Sejak musim panas tahun lalu, Arsenal "hanya" berhasil merekrut sekitar 3 pemain saja, seperti Oliver Giroud, Santi Cazorla, dan Lukas Podolski. Mereka tentu saja bukan pemain ecek-ecek bahkan peran mereka cukup krusial dalam mempertahankan posisi Arsenal saat ini. Hanya saja, Arsenal benar-benar melakukan seperti di peribahasa "Besar pasak daripada tiang". Alih-alih menambah pemain, Arsenal secara kontinu kehilangan pemain sejak jendela transfer musim panas lalu. Arsenal kehilangan sekitar 13 pemain first-team yang ditransfer permanen dan dipinjamkan termasuk Alex Song, Emmanuel Frimpong, dan tentunya Robin Van Persie.

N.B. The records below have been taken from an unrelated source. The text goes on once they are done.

(* ================================================================== *)
(** * The window test on 64-bit tick counts *)
(* ================================================================== *)

(** [system_clock::duration] counts its ticks in a signed 64-bit
    integer.  The difference of two time points that are more than
    [INT64_MAX] ticks apart does not fit: the subtraction overflows
    (undefined in C++) and the machine leaves the difference modulo
    2^64. *)
Definition INT64_MAX : Z := 9223372036854775807.
Definition INT64_MIN : Z := -9223372036854775808.

Definition int64_wrap (z : Z) : Z := (z - INT64_MIN) mod 2 ^ 64 + INT64_MIN.

(** [EventDetector::isWithinTimeWindow] with the subtraction done in
    64 bits: the larger time point minus the smaller one, wrapped,
    then truncated to whole minutes and compared. *)
Definition isWithinTimeWindow_int64 {P : Platform} (self : EventDetector)
    (time1 time2 : time_point) : bool :=
  let duration :=
    int64_wrap (if time1 >? time2 then time1 - time2 else time2 - time1) in
  let minutes := Z.quot duration ticks_per_minute in
  minutes <=? time_window_minutes_ self.

(** No two records are more than [INT64_MAX] ticks apart (about 292
    years of nanosecond ticks): every difference [isWithinTimeWindow]
    takes between records of the input fits, and the test in exact
    arithmetic is the test in 64 bits. *)
Definition span_fits_int64 (entries : list LogEntry) : Prop :=
  forall a b, In a entries -> In b entries ->
    timestamp b - timestamp a <= INT64_MAX.
(** * auTOols / MapMod: the Google Maps edit bot ([src/MapMod/main.py])

    A shallow embedding of the UI-resolution engine of [GoogleMapsEditBot]:
    the in-page JavaScript queries (over a small DOM model), the frame
    evaluator, the coordinate click dispatcher with its suppression flag,
    and the Python orchestration ([open_suggest_edit], [submit_name_change],
    [submit_address_change], [suggest_general_edit], [main_async]) written
    in a state-and-exception monad over an abstract browser session. *)

From Stdlib Require Import String Ascii List ZArith QArith Bool Lia.
From stdpp Require Import base option list gmap strings pretty.
Import ListNotations.
Local Open Scope string_scope.
Local Open Scope list_scope.

(** ** Unicode character data

    Page texts are Unicode strings. The tables below are those of the
    Unicode Character Database, version 14.0.0, as CPython 3.11 carries
    them: ranges of code points are inclusive, and a case mapping lists
    the code points that replace a character (every character that is
    not listed maps to itself). *)

Module Unicode.

(** [c.isspace()]: the characters that [str.strip] removes. *)
Definition whitespace : list (N * N) :=
  [ (9, 13); (28, 32); (133, 133); (160, 160); (5760, 5760); (8192, 8202); (8232, 8233);
    (8239, 8239); (8287, 8287); (12288, 12288) ]%N.

(** [c.isprintable()]: every character outside the categories Other and
    Separator, and the blank. *)
Definition printable : list (N * N) :=
  [ (32, 126); (161, 172); (174, 887); (890, 895); (900, 906); (908, 908); (910, 929);
    (931, 1327); (1329, 1366); (1369, 1418); (1421, 1423); (1425, 1479); (1488, 1514);
    (1519, 1524); (1542, 1563); (1565, 1756); (1758, 1805); (1808, 1866); (1869, 1969);
    (1984, 2042); (2045, 2093); (2096, 2110); (2112, 2139); (2142, 2142); (2144, 2154);
    (2160, 2190); (2200, 2273); (2275, 2435); (2437, 2444); (2447, 2448); (2451, 2472);
    (2474, 2480); (2482, 2482); (2486, 2489); (2492, 2500); (2503, 2504); (2507, 2510);
    (2519, 2519); (2524, 2525); (2527, 2531); (2534, 2558); (2561, 2563); (2565, 2570);
    (2575, 2576); (2579, 2600); (2602, 2608); (2610, 2611); (2613, 2614); (2616, 2617);
    (2620, 2620); (2622, 2626); (2631, 2632); (2635, 2637); (2641, 2641); (2649, 2652);
    (2654, 2654); (2662, 2678); (2689, 2691); (2693, 2701); (2703, 2705); (2707, 2728);
    (2730, 2736); (2738, 2739); (2741, 2745); (2748, 2757); (2759, 2761); (2763, 2765);
    (2768, 2768); (2784, 2787); (2790, 2801); (2809, 2815); (2817, 2819); (2821, 2828);
    (2831, 2832); (2835, 2856); (2858, 2864); (2866, 2867); (2869, 2873); (2876, 2884);
    (2887, 2888); (2891, 2893); (2901, 2903); (2908, 2909); (2911, 2915); (2918, 2935);
    (2946, 2947); (2949, 2954); (2958, 2960); (2962, 2965); (2969, 2970); (2972, 2972);
    (2974, 2975); (2979, 2980); (2984, 2986); (2990, 3001); (3006, 3010); (3014, 3016);
    (3018, 3021); (3024, 3024); (3031, 3031); (3046, 3066); (3072, 3084); (3086, 3088);
    (3090, 3112); (3114, 3129); (3132, 3140); (3142, 3144); (3146, 3149); (3157, 3158);
    (3160, 3162); (3165, 3165); (3168, 3171); (3174, 3183); (3191, 3212); (3214, 3216);
    (3218, 3240); (3242, 3251); (3253, 3257); (3260, 3268); (3270, 3272); (3274, 3277);
    (3285, 3286); (3293, 3294); (3296, 3299); (3302, 3311); (3313, 3314); (3328, 3340);
    (3342, 3344); (3346, 3396); (3398, 3400); (3402, 3407); (3412, 3427); (3430, 3455);
    (3457, 3459); (3461, 3478); (3482, 3505); (3507, 3515); (3517, 3517); (3520, 3526);
    (3530, 3530); (3535, 3540); (3542, 3542); (3544, 3551); (3558, 3567); (3570, 3572);
    (3585, 3642); (3647, 3675); (3713, 3714); (3716, 3716); (3718, 3722); (3724, 3747);
    (3749, 3749); (3751, 3773); (3776, 3780); (3782, 3782); (3784, 3789); (3792, 3801);
    (3804, 3807); (3840, 3911); (3913, 3948); (3953, 3991); (3993, 4028); (4030, 4044);
    (4046, 4058); (4096, 4293); (4295, 4295); (4301, 4301); (4304, 4680); (4682, 4685);
    (4688, 4694); (4696, 4696); (4698, 4701); (4704, 4744); (4746, 4749); (4752, 4784);
    (4786, 4789); (4792, 4798); (4800, 4800); (4802, 4805); (4808, 4822); (4824, 4880);
    (4882, 4885); (4888, 4954); (4957, 4988); (4992, 5017); (5024, 5109); (5112, 5117);
    (5120, 5759); (5761, 5788); (5792, 5880); (5888, 5909); (5919, 5942); (5952, 5971);
    (5984, 5996); (5998, 6000); (6002, 6003); (6016, 6109); (6112, 6121); (6128, 6137);
    (6144, 6157); (6159, 6169); (6176, 6264); (6272, 6314); (6320, 6389); (6400, 6430);
    (6432, 6443); (6448, 6459); (6464, 6464); (6468, 6509); (6512, 6516); (6528, 6571);
    (6576, 6601); (6608, 6618); (6622, 6683); (6686, 6750); (6752, 6780); (6783, 6793);
    (6800, 6809); (6816, 6829); (6832, 6862); (6912, 6988); (6992, 7038); (7040, 7155);
    (7164, 7223); (7227, 7241); (7245, 7304); (7312, 7354); (7357, 7367); (7376, 7418);
    (7424, 7957); (7960, 7965); (7968, 8005); (8008, 8013); (8016, 8023); (8025, 8025);
    (8027, 8027); (8029, 8029); (8031, 8061); (8064, 8116); (8118, 8132); (8134, 8147);
    (8150, 8155); (8157, 8175); (8178, 8180); (8182, 8190); (8208, 8231); (8240, 8286);
    (8304, 8305); (8308, 8334); (8336, 8348); (8352, 8384); (8400, 8432); (8448, 8587);
    (8592, 9254); (9280, 9290); (9312, 11123); (11126, 11157); (11159, 11507); (11513, 11557);
    (11559, 11559); (11565, 11565); (11568, 11623); (11631, 11632); (11647, 11670);
    (11680, 11686); (11688, 11694); (11696, 11702); (11704, 11710); (11712, 11718);
    (11720, 11726); (11728, 11734); (11736, 11742); (11744, 11869); (11904, 11929);
    (11931, 12019); (12032, 12245); (12272, 12283); (12289, 12351); (12353, 12438);
    (12441, 12543); (12549, 12591); (12593, 12686); (12688, 12771); (12784, 12830);
    (12832, 42124); (42128, 42182); (42192, 42539); (42560, 42743); (42752, 42954);
    (42960, 42961); (42963, 42963); (42965, 42969); (42994, 43052); (43056, 43065);
    (43072, 43127); (43136, 43205); (43214, 43225); (43232, 43347); (43359, 43388);
    (43392, 43469); (43471, 43481); (43486, 43518); (43520, 43574); (43584, 43597);
    (43600, 43609); (43612, 43714); (43739, 43766); (43777, 43782); (43785, 43790);
    (43793, 43798); (43808, 43814); (43816, 43822); (43824, 43883); (43888, 44013);
    (44016, 44025); (44032, 55203); (55216, 55238); (55243, 55291); (63744, 64109);
    (64112, 64217); (64256, 64262); (64275, 64279); (64285, 64310); (64312, 64316);
    (64318, 64318); (64320, 64321); (64323, 64324); (64326, 64450); (64467, 64911);
    (64914, 64967); (64975, 64975); (65008, 65049); (65056, 65106); (65108, 65126);
    (65128, 65131); (65136, 65140); (65142, 65276); (65281, 65470); (65474, 65479);
    (65482, 65487); (65490, 65495); (65498, 65500); (65504, 65510); (65512, 65518);
    (65532, 65533); (65536, 65547); (65549, 65574); (65576, 65594); (65596, 65597);
    (65599, 65613); (65616, 65629); (65664, 65786); (65792, 65794); (65799, 65843);
    (65847, 65934); (65936, 65948); (65952, 65952); (66000, 66045); (66176, 66204);
    (66208, 66256); (66272, 66299); (66304, 66339); (66349, 66378); (66384, 66426);
    (66432, 66461); (66463, 66499); (66504, 66517); (66560, 66717); (66720, 66729);
    (66736, 66771); (66776, 66811); (66816, 66855); (66864, 66915); (66927, 66938);
    (66940, 66954); (66956, 66962); (66964, 66965); (66967, 66977); (66979, 66993);
    (66995, 67001); (67003, 67004); (67072, 67382); (67392, 67413); (67424, 67431);
    (67456, 67461); (67463, 67504); (67506, 67514); (67584, 67589); (67592, 67592);
    (67594, 67637); (67639, 67640); (67644, 67644); (67647, 67669); (67671, 67742);
    (67751, 67759); (67808, 67826); (67828, 67829); (67835, 67867); (67871, 67897);
    (67903, 67903); (67968, 68023); (68028, 68047); (68050, 68099); (68101, 68102);
    (68108, 68115); (68117, 68119); (68121, 68149); (68152, 68154); (68159, 68168);
    (68176, 68184); (68192, 68255); (68288, 68326); (68331, 68342); (68352, 68405);
    (68409, 68437); (68440, 68466); (68472, 68497); (68505, 68508); (68521, 68527);
    (68608, 68680); (68736, 68786); (68800, 68850); (68858, 68903); (68912, 68921);
    (69216, 69246); (69248, 69289); (69291, 69293); (69296, 69297); (69376, 69415);
    (69424, 69465); (69488, 69513); (69552, 69579); (69600, 69622); (69632, 69709);
    (69714, 69749); (69759, 69820); (69822, 69826); (69840, 69864); (69872, 69881);
    (69888, 69940); (69942, 69959); (69968, 70006); (70016, 70111); (70113, 70132);
    (70144, 70161); (70163, 70206); (70272, 70278); (70280, 70280); (70282, 70285);
    (70287, 70301); (70303, 70313); (70320, 70378); (70384, 70393); (70400, 70403);
    (70405, 70412); (70415, 70416); (70419, 70440); (70442, 70448); (70450, 70451);
    (70453, 70457); (70459, 70468); (70471, 70472); (70475, 70477); (70480, 70480);
    (70487, 70487); (70493, 70499); (70502, 70508); (70512, 70516); (70656, 70747);
    (70749, 70753); (70784, 70855); (70864, 70873); (71040, 71093); (71096, 71133);
    (71168, 71236); (71248, 71257); (71264, 71276); (71296, 71353); (71360, 71369);
    (71424, 71450); (71453, 71467); (71472, 71494); (71680, 71739); (71840, 71922);
    (71935, 71942); (71945, 71945); (71948, 71955); (71957, 71958); (71960, 71989);
    (71991, 71992); (71995, 72006); (72016, 72025); (72096, 72103); (72106, 72151);
    (72154, 72164); (72192, 72263); (72272, 72354); (72368, 72440); (72704, 72712);
    (72714, 72758); (72760, 72773); (72784, 72812); (72816, 72847); (72850, 72871);
    (72873, 72886); (72960, 72966); (72968, 72969); (72971, 73014); (73018, 73018);
    (73020, 73021); (73023, 73031); (73040, 73049); (73056, 73061); (73063, 73064);
    (73066, 73102); (73104, 73105); (73107, 73112); (73120, 73129); (73440, 73464);
    (73648, 73648); (73664, 73713); (73727, 74649); (74752, 74862); (74864, 74868);
    (74880, 75075); (77712, 77810); (77824, 78894); (82944, 83526); (92160, 92728);
    (92736, 92766); (92768, 92777); (92782, 92862); (92864, 92873); (92880, 92909);
    (92912, 92917); (92928, 92997); (93008, 93017); (93019, 93025); (93027, 93047);
    (93053, 93071); (93760, 93850); (93952, 94026); (94031, 94087); (94095, 94111);
    (94176, 94180); (94192, 94193); (94208, 100343); (100352, 101589); (101632, 101640);
    (110576, 110579); (110581, 110587); (110589, 110590); (110592, 110882); (110928, 110930);
    (110948, 110951); (110960, 111355); (113664, 113770); (113776, 113788); (113792, 113800);
    (113808, 113817); (113820, 113823); (118528, 118573); (118576, 118598); (118608, 118723);
    (118784, 119029); (119040, 119078); (119081, 119154); (119163, 119274); (119296, 119365);
    (119520, 119539); (119552, 119638); (119648, 119672); (119808, 119892); (119894, 119964);
    (119966, 119967); (119970, 119970); (119973, 119974); (119977, 119980); (119982, 119993);
    (119995, 119995); (119997, 120003); (120005, 120069); (120071, 120074); (120077, 120084);
    (120086, 120092); (120094, 120121); (120123, 120126); (120128, 120132); (120134, 120134);
    (120138, 120144); (120146, 120485); (120488, 120779); (120782, 121483); (121499, 121503);
    (121505, 121519); (122624, 122654); (122880, 122886); (122888, 122904); (122907, 122913);
    (122915, 122916); (122918, 122922); (123136, 123180); (123184, 123197); (123200, 123209);
    (123214, 123215); (123536, 123566); (123584, 123641); (123647, 123647); (124896, 124902);
    (124904, 124907); (124909, 124910); (124912, 124926); (124928, 125124); (125127, 125142);
    (125184, 125259); (125264, 125273); (125278, 125279); (126065, 126132); (126209, 126269);
    (126464, 126467); (126469, 126495); (126497, 126498); (126500, 126500); (126503, 126503);
    (126505, 126514); (126516, 126519); (126521, 126521); (126523, 126523); (126530, 126530);
    (126535, 126535); (126537, 126537); (126539, 126539); (126541, 126543); (126545, 126546);
    (126548, 126548); (126551, 126551); (126553, 126553); (126555, 126555); (126557, 126557);
    (126559, 126559); (126561, 126562); (126564, 126564); (126567, 126570); (126572, 126578);
    (126580, 126583); (126585, 126588); (126590, 126590); (126592, 126601); (126603, 126619);
    (126625, 126627); (126629, 126633); (126635, 126651); (126704, 126705); (126976, 127019);
    (127024, 127123); (127136, 127150); (127153, 127167); (127169, 127183); (127185, 127221);
    (127232, 127405); (127462, 127490); (127504, 127547); (127552, 127560); (127568, 127569);
    (127584, 127589); (127744, 128727); (128733, 128748); (128752, 128764); (128768, 128883);
    (128896, 128984); (128992, 129003); (129008, 129008); (129024, 129035); (129040, 129095);
    (129104, 129113); (129120, 129159); (129168, 129197); (129200, 129201); (129280, 129619);
    (129632, 129645); (129648, 129652); (129656, 129660); (129664, 129670); (129680, 129708);
    (129712, 129722); (129728, 129733); (129744, 129753); (129760, 129767); (129776, 129782);
    (129792, 129938); (129940, 129994); (130032, 130041); (131072, 173791); (173824, 177976);
    (177984, 178205); (178208, 183969); (183984, 191456); (194560, 195101); (196608, 201546);
    (917760, 917999) ]%N.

Kehilangan beberapa pemain kunci ini lantas tidak membuat Arsenal menjadi aktif dalam jendela transfer musim dingin ini. Arsene Wenger baru-baru ini malah mengutarakan bahwa fans Arsenal jangan terlalu berharap Arsenal akan merekrut talenta baru ke Emirates Stadium. Wenger memang bukan PHP namun bukan berarti dia harus diam saat Arsenal di tengah kegentingan ini. Bisa jadi, target Arsenal musim ini hanyalah lolos ke fase penyisihan Champions League apabila performa baik tak kunjung berjumpa.
Penurunan gairah Arsenal di bursa transfer ditengarai disebabkan oleh manajemen Arsenal yang kurang baik. Walau mungkin dari segi finansial terlihat sehat, kehilangan Pat Rice sebagai asisten manajer Wenger cukup berimplikasi pada perubahan kebutuhan tim. Belum lagi, kebijakan pihak board Arsenal yang disebut-sebut lebih condong mengambil keuntungan finansial semata dibanding membangun tim dengan matang seperti menaikan harga tiket penonton Emirates Stadium hingga mencapai 92 poundsterling atau sekitar Rp 1.400.000. Uang sebanyak itu tentunya lebih baik untuk dijadikan cicilan motor.
Semua pendukung Arsenal bahkan penikmat Liga Inggris tentunya rindu Arsenal bisa menjadi tim yang trengginas seperti tahun 2003-2004 dengan rekor unbeaten mereka. Menyalahkan Wenger bisa jadi benar, namun tidak absolut. Lalu siapa yang perlu disalahkan? Siapa tahu.